Poor people are cheated by companies
that register patents based on traditional knowledge in developing
countries “and then
collect revenues that should go to the poorer communities,” Mr.
Schuler says.
The existence of intellectual property rights (IPRs) alone would
not be enough to help poor countries meet that challenge, he
says, suggesting that non-governmental organizations (NGOs) should
challenge controversial patent grants.
“The United Nations has estimated that developing countries
lose at least $5 billion annually in unpaid royalties to multinational
corporations that appropriate traditional knowledge,” says
contributor Coenraad J. Visser.
Direct links can be traced between many new medical products
on the market and knowledge systems dating back millennia, say
contributors Kerry ten Kate and Sarah A. Laird.
“For example, of the approximately 120 pharmaceutical
products derived from plants in 1985, 75 per cent were discovered
through the study of their traditional medical use,” yet
benefit-sharing agreements between the holders of traditional
knowledge and the pharmaceutical corporations are still relatively
rare, they say.
On the cultural front, while
some of the weavers of Andhra Pradesh, India, were committing
suicide out of despair over their inability
to take care of their families, “the size of the markets
enjoyed by the copies of their products that are churned out
in China and southeast Asia is unknown, but is substantial,” say
Maureen Liebl and Tirthankar Roy.
African music forms about half
of the growing “world music” scene,
but since “virtually all African music that enjoys an international
market is produced in Paris or London – the agglomeration
of jobs that successful African music generates is not in Africa,” say
Frank J. Penna, Monique Thormann and Mr.
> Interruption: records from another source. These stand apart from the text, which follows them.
(** * powerdetector: the debounced voltage alarm of [powerdetector.py]

    A shallow embedding of [monitor], of the two alarm handlers and of the
    start-up code of [powerdetector.py], followed by the properties of the
    alarm state machine, of the notification fan-out, of the read period and
    of the heartbeat deadline.

    Conventions of the embedding:
    - Python [int]s are [Z]; the voltages, the threshold and the read period
      are IEEE 754 binary64 values ([PrimFloat.float]), as Python [float]s
      are, so that the comparison [adcValVolts < alarmMinVoltage] is the
      hardware comparison, NaN included; the [int] [1] assigned to
      [readPeriod] is the double [1.0];
    - the values of [time.time()] are rationals ([Q]) and the clock is an
      input of every cycle: each finite double is a rational, and
      [time.time() + infoPeriod] is taken without rounding;
    - the effects of a run (sleeping, reading the ADC, logging, handler
      calls, tone and mail output) are recorded in a trace of [Event]s; an
      exception that leaves [monitor] ends the trace and leaves no state. *)

From Stdlib Require Import ZArith QArith Lqa List Lia Bool String.
From Stdlib Require Import Floats.
Import ListNotations.

#[local] Set Warnings "-inexact-float".
#[local] Open Scope string_scope.
#[local] Open Scope list_scope.
#[local] Open Scope Z_scope.

(** ** Data model *)

(** The numeric levels of Python's [logging] module. *)
Module logging.
Definition NOTSET : Z := 0.
Definition DEBUG : Z := 10.
Definition INFO : Z := 20.
Definition WARNING : Z := 30.
Definition ERROR : Z := 40.
Definition CRITICAL : Z := 50.
End logging.

(** [class AlarmState(Enum)]: three members, of which [monitor] only ever
    assigns [OK] and [ALARM]. *)
Inductive AlarmState : Type :=
| OK
| ALARMING_VOLTAGE
| ALARM.

Definition AlarmState_eqb (a b : AlarmState) : bool :=
  match a, b with
  | OK, OK | ALARMING_VOLTAGE, ALARMING_VOLTAGE | ALARM, ALARM => true
  | _, _ => false
  end.
(** 3. Claim amount validations. *)
Definition amount_checks (c : Claim) (dq_issues : list IssueCode)
  : list IssueCode :=
  case_when
    [ (lift2 double_lt (claim_amount c)
             (Some (DFin DQ_THRESHOLDS.min_claim_amount)),
       dq_issues ++ [NEGATIVE_AMOUNT]);
      (lift2 double_lt (Some (DFin DQ_THRESHOLDS.max_claim_amount))
             (claim_amount c),
       dq_issues ++ [EXCESSIVE_AMOUNT]) ]
    dq_issues.

(** [datediff(end, start)]: number of days from [start] to [end]. *)
Definition datediff (e s : option date) : option Z := lift2 Z.sub e s.

(** 4. Date validations; [current_date] is [datetime.now().date()]. *)
Definition date_checks (current_date : date) (c : Claim)
           (dq_issues : list IssueCode) : list IssueCode :=
  case_when
    [ (lift2 Z.ltb (Some current_date) (service_date c),
       dq_issues ++ [FUTURE_SERVICE_DATE]);
      (lift2 Z.ltb (Some DQ_THRESHOLDS.max_days_to_submission)
             (datediff (submission_date c) (service_date c)),
       dq_issues ++ [LATE_SUBMISSION]);
      (lift2 Z.ltb (submission_date c) (service_date c),
       dq_issues ++ [SUBMISSION_BEFORE_SERVICE]) ]
    dq_issues.

(** 5. Invalid status. *)
Definition status_check (c : Claim) (dq_issues : list IssueCode)
  : list IssueCode :=
  case_when
    [ (not3 (isin (claim_status c) valid_statuses),
       dq_issues ++ [INVALID_STATUS]) ]
    dq_issues.

(** 6. Gender validation. *)
Definition gender_check (c : Claim) (dq_issues : list IssueCode)
  : list IssueCode :=
  case_when
    [ (not3 (isin (patient_gender c) valid_genders),
       dq_issues ++ [INVALID_GENDER]) ]
    dq_issues.

(** 7. ZIP code validation. *)
Definition zip_check (c : Claim) (dq_issues : list IssueCode)
  : list IssueCode :=
  case_when
    [ (not3 (option_map JavaRegex.rlike_zip (patient_zip c)),
       dq_issues ++ [INVALID_ZIP]) ]
    dq_issues.

(** The successive values of column [dq_issues], from the empty string. *)
Definition issues_of (current_date : date) (c : Claim) : list IssueCode :=
  zip_check c
    (gender_check c
       (status_check c
          (date_checks current_date c
             (amount_checks c (npi_check c (null_checks c [])))))).

(** A row of [dq_df]: the input columns and the three added ones. *)
Record DqRow : Type := mkDqRow {
  dq_claim      : Claim;
  dq_issues     : list IssueCode;
  dq_npi_valid  : tbool;
  has_dq_issues : tbool
}.

Definition dq_row (current_date : date) (c : Claim) : DqRow :=
  let issues := issues_of current_date c in
  {| dq_claim := c;
     dq_issues := issues;
     dq_npi_valid := npi_valid c;
     has_dq_issues :=
       Some (0 <? String.length (render_issues issues))%nat |}.

(** Returns [(clean_df, dq_failures_df)]. *)
Definition validate_data_quality (current_date : date) (df : list Claim)
  : list Claim * list DqRow :=
  let dq_df := map (dq_row current_date) df in
  let clean_df :=
    map dq_claim (filter (fun r => holds (not3 (has_dq_issues r))) dq_df) in
  let dq_failures_df := filter (fun r => holds (has_dq_issues r)) dq_df in
  (clean_df, dq_failures_df).

(** *** [detect_statistical_anomalies] *)

(** The value of [claim_amount] seen by the aggregates.  Only rows that
    passed the validator reach them and those are finite (lemma
    [clean_amount_finite]); the other cells are read as NULL. *)
Definition amount_value (c : Claim) : option R :=
  match claim_amount c with
  | Some (DFin q) => Some (Q2R q)
  | _ => None
  end.
Lemma recorded_synced r ts :
  error_recorded
    (Db.set_updated_at ts (Db.set_last_error None (Db.set_sync_status synced r))).
Proof. split; simpl; [discriminate | intros e; discriminate]. Qed.

Lemma recorded_failure r ts stderr :
  error_recorded
    (Db.set_updated_at ts
       (Db.set_last_error (Some (Str.substring 0 2000 stderr))
          (Db.set_sync_status error r))).
Proof.
  split; simpl; [discriminate|]. intros e [= <-].
  unfold Str.substring. apply substring_length.
Qed.

Lemma recorded_pending r ts (f : ScimUserRow -> ScimUserRow) :
  last_error (f r) = last_error r ->
  error_recorded r ->
  error_recorded (Db.set_updated_at ts (Db.set_sync_status pending (f r))).
Proof.
  intros Hf [_ H]. split; simpl; [discriminate|]. rewrite Hf. exact H.
Qed.

Lemma recorded_update i f t t' :
  (forall r, error_recorded r -> error_recorded (f r)) ->
  (forall r, id (f r) = id r) ->
  Rec t -> Db.update i f t = Some t' -> Rec t'.
Proof. apply (Inv_update error_recorded (fun _ => True)). Qed.

Lemma recorded_finish i ident baseUrl :
  hoare Rec
    (let! _ := mark_synced env i in
     let! _ := refreshAdResource env ident i in
     let! updated := db_first_by_id i in
     send_user 200 [scim_json] updated baseUrl)
    (fun _ t => Rec t) Rec.
Proof.
  apply (hoare_finish env error_recorded (fun _ => True)).
  - intros r ts a. apply recorded_refresh.
  - intros r ts _. apply recorded_synced.
Qed.

Lemma recorded_after_set res i (k : M Reply) :
  hoare Rec k (fun _ t => Rec t) Rec ->
  hoare Rec (after_set env res i k) (fun _ t => Rec t) Rec.
Proof.
  intros Hk. unfold after_set. destruct (negb _); [|exact Hk].
  hstep. eapply hoare_seq with (F := fun _ => True).
  - apply hoare_db_update; [auto|]. intros t t' Ht Hu. split; [|exact Logic.I].
    refine (recorded_update _ _ _ _ _ _ Ht Hu); [|reflexivity].
    intros r _. apply recorded_failure.
  - intros _ _. unfold classified. apply hoare_send. auto.
Qed.

Lemma PUT_recorded i user baseUrl :
  hoare Rec (PUT env i user baseUrl) (fun _ t => Rec t) Rec.
Proof.
  unfold PUT. hstep.
  destruct a as [row|]; [|unfold not_found; apply hoare_send; auto].
  hstep.
  eapply hoare_seq with (F := fun _ => True).
  { destruct (JS.truthy a).
    - hstep. apply hoare_ret. auto.
    - apply hoare_ret. auto. }
  intros sam _. hstep.
  eapply hoare_seq with (F := fun _ => True).
  { apply hoare_db_update; [auto|]. intros t t' Ht Hu. split; [|exact Logic.I].
    refine (recorded_update _ _ _ _ _ _ Ht Hu); [|reflexivity].
    intros r Hr.
    apply (recorded_pending r _
             (fun r => Db.set_sam_account_name sam (Db.set_scim_resource _ r)));
      [reflexivity | exact Hr]. }
  intros _ _.
  destruct (identityOf row); [|unfold no_identity; apply hoare_send; auto].
  hstep. hstep. apply recorded_after_set, recorded_finish.
Qed.

Lemma PATCH_recorded i ops baseUrl :
  hoare Rec (PATCH env i ops baseUrl) (fun _ t => Rec t) Rec.
Proof.
  unfold PATCH. destruct ops as [[|o ops]|]; try (apply hoare_send; auto).
  hstep.
  destruct a as [row|]; [|unfold not_found; apply hoare_send; auto].
  hstep. destruct a as [patchedResource changedFields].
  hstep.
  eapply hoare_seq with (F := fun _ => True).
  { apply hoare_db_update; [auto|]. intros t t' Ht Hu. split; [|exact Logic.I].
    refine (recorded_update _ _ _ _ _ _ Ht Hu); [|reflexivity].
    intros r Hr.
    apply (recorded_pending r _ (fun r => Db.set_scim_resource _ r));
      [reflexivity | exact Hr]. }
  intros _ _.
  destruct (identityOf row) as [ident|];
    [|unfold no_identity; apply hoare_send; auto].
  hstep as adParams HadParams.
  destruct (PowerShell.without _ adParams); [apply recorded_finish|].
  hstep. apply recorded_after_set, recorded_finish.
Qed.

(** X25. Every route keeps the discipline of the last_error column, however it
    ends: if every cached row in status error has a last_error and no stored
    last_error is longer than 2000 characters before a POST, PUT, PATCH or
    DELETE, the same holds after it. *)
Theorem last_error_is_recorded_and_short :
  (forall user baseUrl, keeps (Forall error_recorded) (POST env user baseUrl))
  /\ (forall i user baseUrl, keeps (Forall error_recorded) (PUT env i user baseUrl))
  /\ (forall i ops baseUrl,
        keeps (Forall error_recorded) (PATCH env i ops baseUrl))
  /\ (forall i, keeps (Forall error_recorded) (DELETE env i)).
Proof.
  assert (K : forall A (m : M A),
             hoare Rec m (fun _ t => Rec t) Rec -> keeps (Forall error_recorded) m).
  { intros A m H w Hw. specialize (H w (conj Hw Logic.I)).
    destruct (m w); simpl; tauto. }
  repeat split; intros; apply K.
  - apply (POST_Inv env error_recorded (fun _ => True)); auto.
    intros uid guid s v ts _. split; simpl; [discriminate | intros e; discriminate].
  - apply PUT_recorded.
  - apply PATCH_recorded.
  - apply DELETE_Inv.
Qed.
Finger.
A conference convened by the
World Bank’s Africa Music
Project in Senegal, home to some major world music stars, found
that among less well-known local musicians, 80 percent were unemployed
or underemployed, most local radio stations paid no royalties
and the importance of training producers, managers, agents and
distributors was little understood across the continent.
Legal protections for artisans has been in place in the global
market for decades, but the issues of protection of ancient designs,
symbols and traditional knowledge utilized in artisanal crafts
have not been well established, says Betsy Fowler.
In the United States, southwestern
Indian-type basketry has been copied in Pakistan and Romania
has begun manufacturing and
selling knockoffs of Taiwanese knockoffs of Indian jewellery. “In
almost every case, the prices of such items are less than what
would be charged for authentic material,” she says.